To be called beautiful is such a wonderful feeling. I don’t care if it’s my six year old cousin, the eighty year old lady at my church, or the man at McDonald’s; it makes my heart smile. Christian women are often told, we should not look for validation in men (we should not) and God’s opinion is the only opinion that matters (it is), but that does not mean we don’t want to be seen as beautiful and told we are beautiful. We are not beautiful because someone else says it, we just are, and sometimes we need to be reminded.

Random moment I thought of myself as beautiful (2014)

Random moment I thought of myself as beautiful (2014)

In the thirty eighth chapter of Isaiah, we see how being reminded made a difference. Hezekiah was set to die, but he said to the Lord “…Remember now, O Lord, I beseech thee, how I have walked before thee in truth and with a perfect heart, and have done that which is good in thy sight…” (Isaiah 38:3). Hezekiah was not telling God anything He did not already know; he simply stated what was true. But by God hearing his prayer and being reminded, it allowed God to do something different and Hezekiah lived fifteen more years.

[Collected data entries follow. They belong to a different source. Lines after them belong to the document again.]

(** * The tool layer of video-edit-mcp

    A shallow embedding of [src/video_edit_mcp/video_operations.py]: the
    nineteen tools registered by [register_video_tools], written in a small
    state-and-exception monad over an explicit world (the two object
    stores, the state of the media engine, the trace of external calls and
    the error log).

    The media engine (moviepy, imageio, os) is external to the repository;
    it is a record of operations the development is parametric in.  A
    Python [float] is an IEEE 754 binary64 number, Rocq's primitive
    [float]: comparisons are false on NaN, and sums, products and
    quotients are rounded as Python rounds them.  A [str] is kept as its
    UTF-8 bytes where the code only concatenates and compares it, and as
    its code points where the code strips it ([text] of
    [add_text_overlay]).  Python exceptions are the instances of
    [Exception]; asynchronous [BaseException]s (a keyboard interrupt) are
    outside the model. *)

From Stdlib Require Import Ascii String ZArith QArith Qabs Qround Floats.
From stdpp Require Import gmap strings list pretty.

Set Warnings "-inexact-float".
Local Open Scope string_scope.

(** ** Python values and helpers *)

(** The dynamically typed values the tools put in dictionaries or receive
    where the code tests the type at run time. *)
Inductive PyVal :=
| VNone
| VBool (b : bool)
| VInt (z : Z)
| VFloat (x : float)
| VStr (s : string)
| VPair (a b : PyVal).

(** A [dict] with string keys, in insertion order. *)
Definition PyDict := list (string * PyVal).

Fixpoint dict_set (k : string) (v : PyVal) (d : PyDict) : PyDict :=
  match d with
  | [] => [(k, v)]
  | (k', v') :: d' =>
      if String.eqb k k' then (k, v) :: d' else (k', v') :: dict_set k v d'
  end.

(** [d.update(upd)] *)
Definition dict_update (d upd : PyDict) : PyDict :=
  fold_left (fun acc kv => dict_set (fst kv) (snd kv) acc) upd d.

(** [d.get(k)] *)
Fixpoint dict_get (k : string) (d : PyDict) : option PyVal :=
  match d with
  | [] => None
  | (k', v) :: d' => if String.eqb k k' then Some v else dict_get k d'
  end.

(** [{k: v for k, v in d.items() if v is not None}] *)
Definition drop_none (d : PyDict) : PyDict :=
  List.filter (fun kv => match snd kv with VNone => false | _ => true end) d.

Definition opt_val {A} (f : A -> PyVal) (o : option A) : PyVal :=
  match o with Some a => f a | None => VNone end.

(** An instance of [Exception]: [type(e).__name__] and [str(e)]. *)
Record Exn := mkExn { exn_type : string; exn_msg : string }.

(** ** Floats

    [x < y], [x <= y] and [x == y] on floats are [PrimFloat.ltb],
    [PrimFloat.leb] and [PrimFloat.eqb]; [x >= y] is [y <= x]. *)

Definition Qltb (x y : Q) : bool := negb (Qle_bool y x).

(** The integer nearest to a rational, ties to even. *)
Definition round_half_even (x : Q) : Z :=
  let f := Qfloor x in
  let r := (x - inject_Z f)%Q in
  if Qltb r (1 # 2) then f
  else if Qltb (1 # 2) r then (f + 1)%Z
  else if Z.even f then f else (f + 1)%Z.

(** The exact value of a finite float. *)
Definition float_to_Q (x : float) : option Q :=
  match Prim2SF x with
  | S754_zero _ => Some 0%Q
  | S754_finite s m e =>
      Some ((if s then -1 else 1) * inject_Z (Zpos m) * Qpower 2 e)%Q
  | _ => None
  end.

(** The float nearest to a rational, ties to even: with [2^e <= |q| <
    2^(e+1)], the nearest multiple of [2^(e-52)], or of [2^(-1074)] for a
    subnormal.  A rational beyond the largest float gives an infinity,
    where Python's conversion of an [int] raises [OverflowError]: the
    integers of the model (pixel counts, file sizes) are far below. *)
Definition Q_to_float (q : Q) : float :=
  match Qnum q with
  | Z0 => 0%float
  | _ =>
      let a := Qabs q in
      let e0 := (Z.log2 (Qnum a) - Z.log2 (Zpos (Qden a)))%Z in
      let e := if Qle_bool (Qpower 2 e0) a then e0 else (e0 - 1)%Z in
      let ex := Z.max (e - 52) (-1074) in
      match round_half_even (a / Qpower 2 ex) with
      | Zpos m => SF2Prim (S754_finite (Qnum q <? 0)%Z m ex)
      | _ => if (Qnum q <? 0)%Z then (-0)%float else 0%float
      end
  end.

(** [float(n)] for an [int]. *)
Definition float_of_int (n : Z) : float := Q_to_float (inject_Z n).

(** [a / b] for two [int]s, [b] not 0: the float nearest to the
    quotient. *)
Definition int_truediv (a b : Z) : float :=
  Q_to_float (inject_Z a / inject_Z b).

(** Truncation towards zero. *)
Definition Qtrunc (q : Q) : Z :=
  if Qle_bool 0 q then Qfloor q else Qceiling q.

(** [int(x)] for a float: it raises on NaN and on the infinities. *)
Definition py_int (x : float) : Exn + Z :=
  match float_to_Q x with
  | Some q => inr (Qtrunc q)
  | None =>
      if PrimFloat.is_nan x
      then inl (mkExn "ValueError" "cannot convert float NaN to integer")
      else inl (mkExn "OverflowError"
                      "cannot convert float infinity to integer")
  end.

On that Tuesday morning, I set in my mind it was going to be an “ugly” day; meaning I would limit conversation as much as possible, try to avoid all mirrors, and pray for better days. But the McDonald’s guy reminded me, I am beautiful. This was not new knowledge for me (I have been told my confidence level borders vanity, but I simply ignore those people lol), but by hearing it again, I was able to add a pep in my step throughout the rest of the day, smiling and laughing with my coworkers. I was on the lookout for mirrors! Remind someone they are beautiful; it may make a difference.